Ci sono anche i due zii di Kata tra le persone indagate per sequestro di persona a scopo di estorsione perché sospettate di essere coinvolte nella scomparsa della bambina, avvistata per l’ultima volta a Firenze lo scorso 10 giugno. Gli inquirenti starebbero cercando ora tracce di Dna in due trolley e un borsone e in tre bagni dell’ex hotel dove la piccola viveva insieme alla famiglia e dove, nel corso delle perquisizioni passate, sarebbero state rilevate tracce di sangue.

Kata scomparsa a Firenze: tra i cinque indagati anche gli zii della bambina

Sono cinque, in totale, le persone iscritte dalla Procura di Firenze nel registro degli indagati: i due zii di Kata, quello materno, Abel, già finito in carcere nell’ambito delle indagini riguardanti il racket degli affitti dello stabile occupato – in relazione al tentato omicidio di un cittadino ecuadoregno – e quello paterno, Edgar, di appena 19 anni, detenuto in Perù per una storia di droga; ma anche due donne peruviane di 26 e 31 anni e un romeno di 29 che, come la bambina e la sua famiglia, vivevano all’interno dell’ex hotel.

E che, la sera della sua scomparsa, sarebbero stati visti uscire dall’edificio, separatemente, con due grandi valigie e un borsone: le stesse che, il 17 giugno successivo, avrebbero riportato, svuotate, all’Astor, quando era già stato sgomberato per effettuare tutti i rilievi del caso. Borse che gli inquirenti stanno ora passando al setaccio alla ricerca di tracce di Dna: il sospetto è che potessero celare la piccola Kata. Che in questo modo sarebbe stata portata via dallo stabile. I sopralluoghi effettuati finora al suo interno, infatti, hanno portato a un nulla di fatto.

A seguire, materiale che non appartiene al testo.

Lemma variable_entry_field fields o v e : e ∈ variable_entry store fields o v ->
  is_primary (pe_field e) = primary_var v.
Proof.
  unfold variable_entry, primary_var. destruct (bv_field v) as [f|]; [|by intros ?%not_elem_of_nil].
  destruct (shown_price _ _); [|by intros ?%not_elem_of_nil]. by intros ->%list_elem_of_singleton.
Qed.

Lemma variable_entry_single fields o v : variable_entry store fields o v = [] \/ exists e, variable_entry store fields o v = [e].
Proof.
  unfold variable_entry. destruct (bv_field v); [|by left]. destruct (shown_price _ _); [right; by eexists|by left].
Qed.

(** The variables are registered with the primary ones first: nothing has to move. *)
Lemma entries_sorted fields o vars : vars_ordered vars ->
  sort_by primary_first (flat_map (variable_entry store fields o) vars) = flat_map (variable_entry store fields o) vars.
Proof.
  intros Hv. apply sort_by_id. induction Hv as [|v vars Hvars IH Hv]; cbn [flat_map]; [constructor|].
  destruct (variable_entry_single fields o v) as [E|[e E]]; rewrite E; [done|]. cbn [app]. constructor; [done|].
  apply Forall_elem. intros e' He'. apply list_elem_of_In, in_flat_map in He' as (w & Hw & He').
  apply list_elem_of_In, variable_entry_field in He'.
  assert (He : is_primary (pe_field e) = primary_var v) by (eapply variable_entry_field; rewrite E; left).
  rewrite Forall_elem in Hv. apply list_elem_of_In in Hw. specialize (Hv w Hw). unfold primary_first. rewrite He, He'.
  destruct (primary_var w), (primary_var v); try done. by specialize (Hv eq_refl).
Qed.

(** The prices of a tier, in the order of the registry, are its entries. *)
Lemma entries_listed ps o value : ps = listed value BILLING_PRICING_VARS ->
  Forall (fun e => is_finite e.2 = true /\ num_leb num_zero e.2 = true) ps ->
  map key_value (variable_entries store (map (fun e => (price_field e.1, e.2)) ps) o) = ps.
Proof.
  intros Eps Hok. unfold variable_entries. rewrite entries_sorted by apply pricing_vars_ordered.
  assert (H : forall vars, (forall v, v ∈ vars -> v ∈ BILLING_PRICING_VARS) ->
    map key_value (flat_map (variable_entry store (map (fun e => (price_field e.1, e.2)) ps) o) vars) = listed value vars).
  { induction vars as [|v vars IH]; intros Hin; [done|]. cbn [flat_map listed]. rewrite map_app, IH by (intros w Hw; apply Hin; by right).
    fold (listed value vars). f_equal. specialize (Hin v ltac:(left)). unfold variable_entry.
    assert (Hf : exists f, bv_field v = Some f).
    { apply list_elem_of_In in Hin. cbn in Hin. repeat (destruct Hin as [<-|Hin]; [by eexists|]). destruct Hin. }
    destruct Hf as [f Hf]. rewrite Hf. unfold shown_price. rewrite (own_price_field ps v f Hin Hf).
    assert (Ho : own ps (js (bv_key v)) = value v) by (rewrite Eps; by apply listed_own, Hin; apply pricing_keys_distinct).
    rewrite Ho. destruct (value v) as [x|] eqn:Ex; [|done].
    apply own_In in Ho. rewrite Forall_elem in Hok. destruct (Hok _ Ho) as [H1 H2]. cbn [snd] in *.
    by rewrite H1, (nonnegative_not_below _ H2). }
  rewrite H by done. by symmetry.
Qed.

Definition good_tier (t : token_tier) : Prop :=
  (tt_unit t = Some URequest /\ is_some (tt_fixedPrice t) = true) \/
  (tt_unit t = None /\ tt_fixedPrice t = None /\ exists value, tt_prices t = listed value BILLING_PRICING_VARS /\
     Forall (fun e => is_finite e.2 = true /\ num_leb num_zero e.2 = true) (tt_prices t)).

(** The row of a tier. *)
Definition row (t : token_tier) : breakdown_tier := TokenRow (mapPlainTier t).

Lemma row_entries t o : good_tier t ->
  map key_value (getDynamicPriceEntries (C := unit_collation) store (Some (row t)) o) = tier_prices t.
Proof.
  intros [[Hu Hf]|(Hu & Hf & value & Hp & Hok)]; unfold row, mapPlainTier, mapTokenTier, tier_prices;
    cbn [getDynamicPriceEntries pt_billingUnit pt_fixedPrice pt_fields]; rewrite Hu.
  - rewrite bool_decide_true by done. by destruct (tt_fixedPrice t).
  - rewrite bool_decide_false by done. rewrite Hf. by apply (entries_listed _ o value).
Qed.
End Entries.

(** * Tiers of the editor *)

Definition tier_value (tier : visual_tier) (v : billing_var) : option number :=
  let cost := unit_cost tier (field_key (bv_tierField v)) in
  if bv_isBase v then Some cost else if num_eqb cost num_zero then None else Some cost.

Lemma extra_listed tier vars : Forall (fun v => bv_isBase v = false) vars ->
  map (fun cv => (js cv.2, unit_cost tier cv.1))
    (List.filter (fun cv => negb (num_eqb (unit_cost tier cv.1) num_zero))
       (map (fun v => (field_key (bv_tierField v), bv_key v)) vars)) = listed (tier_value tier) vars.
Proof.
  induction 1 as [|v vars Hb _ IH]; [done|]. cbn [map List.filter listed flat_map fst snd]. fold (listed (tier_value tier) vars).
  unfold tier_value at 1. rewrite Hb. rewrite <- IH. by destruct (num_eqb _ num_zero).
Qed.

Lemma price_terms_listed tier :
  map (fun t => (js t.1, t.2)) (price_terms tier) = listed (tier_value tier) BILLING_PRICING_VARS.
Proof.
  unfold price_terms. cbn [map fst snd]. rewrite map_map. cbn [fst snd]. unfold BILLING_CACHE_VAR_MAP.
  rewrite extra_listed by (repeat constructor). done.
Qed.

Lemma config_tier_good cs fb tier t : config_tier cs fb tier = Some t -> good_tier t.
Proof.
  unfold config_tier. destruct (negb _); [done|]. destruct (is_request tier).
  - destruct (reads_number _) as [v|]; [|done]. destruct (is_finite _); [|done]. intros [= <-]. by left.
  - pose proof (price_terms_listed tier) as Hl. revert Hl. generalize (price_terms tier) as terms. intros terms Hl.
    destruct (forallb _ _) eqn:E; [|done]. intros [= <-]. right. cbn [tt_unit tt_fixedPrice tt_prices].
    split_and!; [done|done|]. exists (tier_value tier). split; [done|].
    apply Forall_map, List.Forall_forall. intros x Hx. rewrite forallb_forall in E. specialize (E x Hx). cbn [snd].
    apply andb_true_iff in E as [E ?]. split; [|done]. revert E. unfold number_reads.
    destruct (scan_number _) as [[n w]|]; [|done]. intros E. by bools.
Qed.

Lemma config_chain_good tiers : forall i ts, config_chain i tiers = Some ts -> Forall good_tier ts.
Proof.
  induction tiers as [|t tiers IH]; intros i ts H; [done|]. cbn [config_chain] in H. destruct tiers as [|t' rest].
  - destruct (config_tier _ _ _) as [x|] eqn:E; [|done]. injection H as <-. constructor; [by eapply config_tier_good|constructor].
  - destruct (conditions_of _) as [[|? ?]|]; [done| |done]. destruct (config_tier _ _ _) as [x|] eqn:E; [|done].
    destruct (config_chain (S i) (t' :: rest)) as [xs|] eqn:Ec; [|done]. injection H as <-.
    constructor; [by eapply config_tier_good|by eapply IH].
Qed.

Lemma configured_good cfg ts : configured cfg = Some ts -> Forall good_tier ts /\ ts <> [].
Proof.
  intros H. split.
  - unfold configured in H. destruct cfg as [|t [|t' rest]]; [done| |by eapply config_chain_good].
    destruct (conditions_of _) as [[|? ?]|]; try done. destruct (config_tier _ _ _) as [x|] eqn:E; [|done].
    injection H as <-. constructor; [by eapply config_tier_good|constructor].
  - intros ->. unfold configured in H. destruct cfg as [|t [|t' rest]]; [done| |].
    + destruct (conditions_of _) as [[|? ?]|]; try done. by destruct (config_tier _ _ _).
    + cbn [config_chain] in H. destruct (conditions_of _) as [[|? ?]|]; try done. destruct (config_tier _ _ _); [|done].
      by destruct (match rest with [] => _ | _ => _ end).
Qed.

(** * A generated price and its rules *)

(** Texts whose quotes and parentheses are closed within them. *)
Inductive balanced : jsstr -> Prop :=
| balanced_nil : balanced []
| balanced_quiet c : negb (is_quote c) && negb (opens c) && negb (closes c) = true -> balanced [c]
| balanced_quoted w : Forall (fun c => c <> QUOTE /\ c <> BACKSLASH) w -> balanced ([QUOTE] ++ w ++ [QUOTE])
| balanced_paren s : balanced s -> balanced ([LPAREN] ++ s ++ [RPAREN])
| balanced_app s t : balanced s -> balanced t -> balanced (s ++ t).

Lemma balanced_chars s :
  forallb (fun c => negb (is_quote c) && negb (opens c) && negb (closes c)) s = true -> balanced s.
Proof.
  induction s as [|c s IH]; [constructor|]. cbn [forallb]. intros [Hc Hs]%andb_true_iff.
  apply (balanced_app [c]); [by constructor|auto].
Qed.

Lemma balanced_join sep ps : balanced sep -> Forall balanced ps -> balanced (join sep ps).
Proof.
  intros Hs. induction 1 as [|p ps Hp Hps IH]; [constructor|]. destruct ps; [done|].
  cbn [join]. apply balanced_app; [done|]. by apply balanced_app.
Qed.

Gli scavi sotto terra per fugare ogni dubbio

Per non lasciare nulla di intentato saranno analizzati anche tre bagni dell’ex hotel in cui, nel corso di alcune perlustrazioni passate, erano state rilevate presunte tracce di sangue. Non è tutto: all’Astor si tornerà anche per scavare sotto terra e abbattere i muri eretti dagli ex occupanti come divisori tra le stanze. L’obiettivo è cercare indizi che potrebbero finora essere sfuggiti ed escludere una volta per tutte la possibilità che la bimba si trovi ancora lì.

Le dichiarazioni della mamma e del papà

Non credo sia in Perù e non credo nemmeno che sia all’interno dell’hotel Astor. Di questo sono sicura,

ha dichiarato la mamma di Kata ai microfoni de La Stampa. Insieme al marito era finita nel mirino degli inquirenti perché sospettata di aver nascosto informazioni utili alle indagini. Ma fin dall’inizio si dichiara innocente e sostiene di aver rivelato tutto ciò che sapeva.

Io e mio marito siamo integri – spiega -. Stiamo bene e vogliamo sapere che fine ha fatto nostra figlia. Però, le fiaccolate per sapere dov’è Kata non si fanno più. Abbiamo aperto una raccolta fondi per cercarla, ma abbiamo ricavato poco e niente. Ora rilanceremo l’appello, perché non ci arrendiamo. Però ci sentiamo lasciati soli.

La sua speranza, dice, è che le novità degli ultimi giorni possano portare da qualche parte.

Voglio sapere dov’è Kata.

Per questo nelle scorse ore avrebbe lanciato insieme al papà della bambina una raccolta fondi per ricompensare “chi dice la verità”: un modo per spingere a parlare coloro che potrebbero sapere qualcosa ma finora sono rimasti in silenzio.

Ho fiducia in mio fratello,

ha riferito Miguel Chicclo. Secondo lui e sua moglie i rispettivi fratelli “non c’entrano nulla, hanno detto tutta la verità”.

Il punto di vista dei legali

Rispondendo alle domande dei giornalisti davanti all’ex hotel, gli avvocati Filippo Zanasi e Sharon Matteoni, che assistono i genitori di Kata, questa mattina hanno dichiarato:

Questa accelerata nelle indagini della Procura ci fa sperare: evidentemente (gli inquirenti, ndr) hanno individuato qualche pista che va approfondita.

Non escludono di nominare un loro consulente di parte per i vari esami che saranno effettuati a breve.

In attesa della risposta alla rogatoria

Si attende, intanto, la risposta del Perù sulla rogatoria chiesta dai pm fiorentini per interrogare 13 persone che attualmente si trovano in Sudamerica e che potrebbero essere informate dei fatti. Tra loro compare anche lo zio ora indagato, finito nello stesso carcere di un narcotrafficante peruviano che, prima dell’arresto e dell’estradizione, frequentava gli stessi ambienti della famiglia di Kata. Secondo alcuni, il vero bersaglio del rapimento.